ROUTE 66 CLASSIC FUSION BANH MI BURGER W/ROOT BEER BBQ SAUCE
1/2 cup apple cider vinegar
1/4 cup water
2 teaspoons kosher salt
1 tablespoon sugar
3 large radishes, julienned
1 carrot, julienned
1 red bell pepper, julienned
1 green bell pepper, julienned
Root Beer BBQ Sauce
1/4 cup root beer topping
1/3 cup Sutter Home Merlot
2 teaspoons fish sauce
1 teaspoon liquid smoke
3 tablespoons brown sugar
2 tablespoons honey
2 cloves garlic, minced
1 scallion, minced, white and green parts
1/2 cup ketchup
1 tablespoon hoisin
2 tablespoons balsamic vinegar
2 tablespoons ginger flavored soy sauce
1 tablespoon Sriracha hot sauce
1/4 teaspoon Chinese Five Spice
1/4 cup chopped cilantro
2 tablespoons chopped mint
1/4 teaspoon sea salt
1/4 teaspoon freshly ground black pepper
3/4 cup high-quality mayonnaise
1 clove garlic, minced
1 tablespoon Sriracha hot sauce
1 tablespoon lime juice
2 pounds premium ground beef, 80/20, preferably organic grass-fed
2 teaspoon kosher salt
1/2 teaspoon freshly ground black pepper
1/3 cup vegetable oil for grill grates
6 slices sharp yellow cheddar cheese
6 slices sharp white cheddar cheese
6 Kaiser rolls, split
6 leaves napa cabbage
1/2 cup drained deli sweet and hot jalapeño slices
1/2 cup chopped cilantro
Preheat the gas grill on medium-high. Chill the ground beef and a large stainless steel bowl until needed.
For the Slaw, whisk together the vinegar, water, salt and sugar and put into a gallon resealable bag. Add the radishes, carrots and bell peppers. Seal the bag, forcing air out, and chill until needed.
For the Root Beer BBQ Sauce, use a grill safe large saucepan and mix together the root beer topping, Sutter Home Merlot, fish sauce, liquid smoke, brown sugar, honey, garlic, scallion, ketchup, hoisin, vinegar, soy sauce, Sriracha, Chinese Five Spice, cilantro, mint, salt and pepper. Cook, stirring occasionally, for 30 minutes, on the grill side burner over low heat, or on the grill over indirect heat. Cover and set aside until needed.
For the Sriracha Mayo, mix together the mayonnaise, garlic, Srirach and lime juice in a small bowl. Cover and chill until needed.

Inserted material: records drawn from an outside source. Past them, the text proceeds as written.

Arguments World {Sess} session stdout.
Arguments session {Sess} w.
Arguments stdout {Sess} w.

(** How a step of the handler ends: with a value, with the early return of
    an error by [?], or with a panic. *)
Inductive step (E A : Type) : Type :=
  | Next (a : A)
  | Raise (e : E)
  | Abort (message : string).

Arguments Next {E A} a.
Arguments Raise {E A} e.
Arguments Abort {E A} message.

Definition Handler (Sess E A : Type) : Type := world Sess → step E A * world Sess.

#[export] Instance Handler_ret {Sess E} : MRet (Handler Sess E) :=
  fun A (a : A) w => (Next a, w).

#[export] Instance Handler_bind {Sess E} : MBind (Handler Sess E) :=
  fun A B (k : A → Handler Sess E B) (m : Handler Sess E A) w =>
    match m w with
    | (Next a, w') => k a w'
    | (Raise e, w') => (Raise e, w')
    | (Abort message, w') => (Abort message, w')
    end.

(** [req.session().op(...)?] *)
Definition try_session {Sess E A} (op : Sess → Result A E * Sess) : Handler Sess E A :=
  fun w =>
    match op (session w) with
    | (Ok a, s) => (Next a, {| session := s; stdout := stdout w |})
    | (Err e, s) => (Raise e, {| session := s; stdout := stdout w |})
    end.

(** [println!(...)] *)
Definition println {Sess E} (line : string) : Handler Sess E unit :=
  fun w => (Next tt, {| session := session w; stdout := stdout w ++ [line +:+ newline] |}).

(** [a + b] *)
Definition add {Sess E} (overflow_checks : bool) (a b : Z) : Handler Sess E Z :=
  fun w =>
    match add_i32 overflow_checks a b with
    | Some sum => (Next sum, w)
    | None => (Abort "attempt to add with overflow", w)
    end.

Section Index.

Context {Sess E : Type}.

(** [Session::get::<i32>] and [Session::set]. *)
Variable session_get : string → Sess → Result (option Z) E * Sess.
Variable session_set : string → Z → Sess → Result unit E * Sess.

Variable overflow_checks : bool.

Definition index : Handler Sess E string :=
  found ← try_session (session_get "counter");
  match found with
  | Some count =>
      println ("SESSION value: " +:+ show_i32 count);;
      next ← add overflow_checks count 1;
      try_session (session_set "counter" next)
  | None =>
      try_session (session_set "counter" 1%Z)
  end;;
  mret "Welcome!".

(** [n] calls of the handler, each on the session and the output the call
    before it has left, all of them answered; [None] when one of them
    returns an error or panics. *)
Fixpoint visits (n : nat) (w : world Sess) : option (world Sess) :=
  match n with
  | O => Some w
  | S n' =>
      match index w with
      | (Next _, w') => visits n' w'
      | _ => None
      end
  end.

End Index.

(** What the handler prints for a counter. *)
Definition printed (count : Z) : string :=
  ("SESSION value: " +:+ show_i32 count) +:+ newline.

(** A session kept in a map, whose operations never fail. *)
Definition map_get (k : string) (s : gmap string Z)
  : Result (option Z) Empty_set * gmap string Z :=
  (Ok (s !! k), s).

Definition map_set (k : string) (v : Z) (s : gmap string Z)
  : Result unit Empty_set * gmap string Z :=
  (Ok tt, <[k := v]> s).

(** * Properties of the construction *)

Lemma build_eq (s : state) :
  let l := fresh (dom (objects (sto s))) in
  let a := fresh (dom (arrays (sto s))) in
  build s =
  Done l {| sto := {| globals := globals (sto s);
                      objects := <[l := {[ "actix_web" := VObject (Arr a) ]}]>
                                   (objects (sto s));
                      arrays := <[a := [VString impl_ClientConnector;
                                        VString impl_HttpServer]]>
                                  (arrays (sto s)) |};
            log := log s ++ [ESetOwn l "actix_web" (VObject (Arr a))] |}.
Proof.
  intros l a.
  unfold build, mbind, M_bind, mret, M_ret, new_object, new_array, set_own.
  unfold alloc_object, alloc_array, write_own, emit.
  cbn [sto log globals objects arrays]. fold l a.
  by rewrite alter_insert_eq, insert_empty.
Qed.

(** The construction always completes, touches no property of [window] and
    no object or array that existed before. *)
Lemma build_init (σ : store) :
  ∃ l a s1,
    build (init σ) = Done l s1 ∧
    log s1 = [ESetOwn l "actix_web" (VObject (Arr a))] ∧
    globals (sto s1) = globals σ ∧
    objects σ !! l = None ∧
    arrays σ !! a = None ∧
    objects (sto s1) = <[l := {[ "actix_web" := VObject (Arr a) ]}]> (objects σ) ∧
    arrays (sto s1) = <[a := [VString impl_ClientConnector; VString impl_HttpServer]]>
                        (arrays σ).
Proof.
  eexists _, _, _. split; [apply build_eq |]. cbn.
  repeat split; apply not_elem_of_dom, is_fresh.
Qed.

(** Two descriptions of the same construction agree. *)
Ltac same_build :=
  match goal with
  | H1 : build ?s = Done ?l1 ?s1, H2 : build ?s = Done ?l2 ?s2 |- _ =>
      let E := fresh in
      assert (E : Done l2 s2 = Done l1 s1) by (by rewrite <- H1, <- H2);
      injection E as -> ->; clear H2
  end.

(** The object the construction returns holds the index. *)
Lemma build_snapshot (σ : store) (l : loc) (s1 : state) :
  build (init σ) = Done l s1 →
  snapshot (sto s1) (VObject (Obj l)) = Some implementors_index.
Proof.
  intros Hb.
  destruct (build_init σ) as (l' & a & s1' & Hb' & _ & _ & _ & _ & Ho & Ha).
  same_build. unfold snapshot. rewrite Ho, lookup_insert_eq.
  by rewrite map_fmap_singleton, Ha, lookup_insert_eq.
Qed.

Lemma build_entries (σ : store) (l : loc) (s1 : state) (k : string) (es : list value) :
  build (init σ) = Done l s1 →
  entries_under (sto s1) (VObject (Obj l)) k = Some es →
  k = "actix_web" ∧ es = [VString impl_ClientConnector; VString impl_HttpServer].
Proof.
  intros Hb. unfold entries_under. rewrite (build_snapshot σ l s1 Hb).
  unfold implementors_index.
  destruct (decide (k = "actix_web")) as [-> | Hk].
  - rewrite lookup_singleton_eq. by intros [= <-].
  - by rewrite lookup_singleton_ne.
Qed.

For the patties, place the ground beef into the chilled bowl and add 1/3 cup of the BBQ sauce, salt and pepper, mixing with a large mixing spoon. Form into 6 equal sized patties the same size as the bottom bun and slightly indented in the center.
Use long tongs holding paper towels soaked in 1/3 cup vegetable oil and coat the grill grates. Grill the patties 4-5 minutes each side, grill cover closed, turning only once. After flipping burgers, brush tops with BBQ sauce and then top each with a slice of each cheese and close grill cover. Pull off the burgers to rest on a work surface, covering with Reynolds Wrap Non-Stick Foil and let rest for 5 minutes. Place the rolls, cut side down, onto the grill and toast until lightly browned.

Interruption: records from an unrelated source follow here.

(** ** More on the filter *)

Section FilterMore.
Import Bpf Hdr Wire.

(** X1: a frame whose length fits 32 bits is accepted exactly when it is
    UDP, the first byte of its flags-and-offset field has no bit of the
    byte-swapped mask set, at least a UDP header and a DHCP message follow
    the IP header, the destination port is 68, op is BOOTREPLY, the
    transaction id is [xid] and the cookie is the DHCP magic. *)
Theorem filter_acceptance (host : byte_order) (xid : Z) (f : list byte) :
  frame_len f < 2 ^ 32 ->
  (run_filter (Net.fprog host xid) f = Some 65535 <->
   ip_protocol f = Some IPPROTO_UDP /\
   (exists b, ip_frag_off_hi f = Some b /\
              Z.land b (ntohs host (Z.lor IP_MF IP_OFFMASK)) = 0) /\
   (exists ihl, ip_hdr_len f = Some ihl /\
                sizeof_udphdr + sizeof_NDhcp4Message <= frame_len f - ihl) /\
   udp_dest f = Some N_DHCP4_NETWORK_CLIENT_PORT /\
   dhcp_op f = Some N_DHCP4_OP_BOOTREPLY /\
   dhcp_xid f = Some xid /\
   dhcp_magic f = Some N_DHCP4_MESSAGE_MAGIC).
Proof. intros Hlen. now apply filter_accepts_iff. Qed.

(** An instance: the unfragmented reply is accepted. *)
Lemma filter_acceptance_witness :
  frame_len Frames.reply < 2 ^ 32 /\
  run_filter (Net.fprog LittleEndian 0x12345678) Frames.reply = Some 65535.
Proof.
  assert (Hlen : frame_len Frames.reply < 2 ^ 32) by (vm_compute; reflexivity).
  split; [exact Hlen |].
  apply (proj2 (filter_acceptance LittleEndian 0x12345678 Frames.reply Hlen)).
  repeat split; try (vm_compute; reflexivity).
  - exists 0. split; vm_compute; reflexivity.
  - exists 20. split; [vm_compute; reflexivity | vm_compute; discriminate].
Defined.

Lemma land_pow2_testbit v n :
  0 <= n -> Z.land v (2 ^ n) <> 0 -> Z.testbit v n = true.
Proof.
  intros Hn Hne. destruct (Z.testbit v n) eqn:Hbit; [reflexivity |].
  elim Hne. apply Z.bits_inj'. intros m Hm.
  rewrite Z.land_spec, Z.bits_0, Z.pow2_bits_eqb by lia.
  destruct (Z.eqb_spec n m) as [-> | _];
    [now rewrite Hbit | apply andb_false_r].
Qed.

(** X2: a frame with the more-fragments flag set in its flags-and-offset
    field is dropped, whatever the byte order of the host. *)
Theorem filter_drops_mf_flag
    (host : byte_order) (xid : Z) (f : list byte) (v : Z) :
  ip_frag_off f = Some v ->
  Z.land v IP_MF <> 0 ->
  run_filter (Net.fprog host xid) f = Some 0.
Proof.
  intros Hv Hmf. apply filter_drops_more_fragments with (v := v);
    [exact Hv |].
  apply land_pow2_testbit; [lia | exact Hmf].
Qed.

(** An instance: the reply with the flag set. *)
Lemma filter_drops_mf_flag_witness :
  ip_frag_off Frames.reply_mf = Some IP_MF /\
  Z.land IP_MF IP_MF <> 0 /\
  run_filter (Net.fprog BigEndian 0x12345678) Frames.reply_mf = Some 0.
Proof.
  assert (Hv : ip_frag_off Frames.reply_mf = Some IP_MF)
    by (vm_compute; reflexivity).
  assert (Hmf : Z.land IP_MF IP_MF <> 0) by (vm_compute; discriminate).
  split; [exact Hv |]. split; [exact Hmf |].
  exact (filter_drops_mf_flag BigEndian 0x12345678 Frames.reply_mf IP_MF
           Hv Hmf).
Defined.

(** X3: a frame too short to hold, after its IP header, a UDP header and a
    DHCP message with its cookie is dropped; so is a frame with no first
    byte.  This covers the frames shorter than their own IP header length,
    for which the 32-bit subtraction of instruction 9 wraps around and the
    comparison of instruction 10 succeeds. *)
Theorem filter_drops_short_frames
    (host : byte_order) (xid : Z) (f : list byte) :
  (forall ihl, ip_hdr_len f = Some ihl ->
               frame_len f < ihl + sizeof_udphdr + sizeof_NDhcp4Message) ->
  run_filter (Net.fprog host xid) f = Some 0.
Proof.
  intros Hshort. apply filter_drops_unless.
  intros (_ & _ & (ihl & Hihl & Hlong) & _).
  specialize (Hshort ihl Hihl). lia.
Qed.

(** An instance: the first 10 bytes of the reply, whose header length is
    20; there the subtraction wraps to 2^32 - 10. *)
Lemma filter_drops_short_frames_witness :
  ip_hdr_len (firstn 10 Frames.reply) = Some 20 /\
  sizeof_udphdr + sizeof_NDhcp4Message
    <= wrap32 (wrap32 (frame_len (firstn 10 Frames.reply)) - 20) /\
  run_filter (Net.fprog LittleEndian 0x12345678) (firstn 10 Frames.reply)
    = Some 0.
Proof.
  assert (Hihl : ip_hdr_len (firstn 10 Frames.reply) = Some 20)
    by (vm_compute; reflexivity).
  split; [exact Hihl |]. split; [vm_compute; discriminate |].
  apply (filter_drops_short_frames LittleEndian 0x12345678
           (firstn 10 Frames.reply)).
  intros ihl H. rewrite Hihl in H. injection H as <-.
  vm_compute. reflexivity.
Defined.

(** X4: the filters of two transactions never accept the same frame. *)
Theorem filter_xid_exclusive
    (host : byte_order) (xid xid' : Z) (f : list byte) :
  run_filter (Net.fprog host xid) f = Some 65535 ->
  xid' <> xid ->
  run_filter (Net.fprog host xid') f = Some 0.
Proof.
  intros Hacc Hne. apply filter_accepts_only_if in Hacc.
  destruct Hacc as (_ & _ & _ & _ & _ & Hxid & _).
  apply filter_drops_unless.
  intros (_ & _ & _ & _ & _ & Hxid' & _). congruence.
Qed.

To assemble, spread a generous amount of the Sriracha Mayo onto the cut sides of both the top and bottom buns. On the bottom buns, lay a cabbage leaf, then equal amounts of pickled slaw (drained), equal amounts of jalapeño slices, then a burger with melted cheese, a generous amount of BBQ sauce, equal amounts of cilantro and the top bun. Place 2 wooden skewers into each burger, one through middle of each half, and cut burger in half to serve.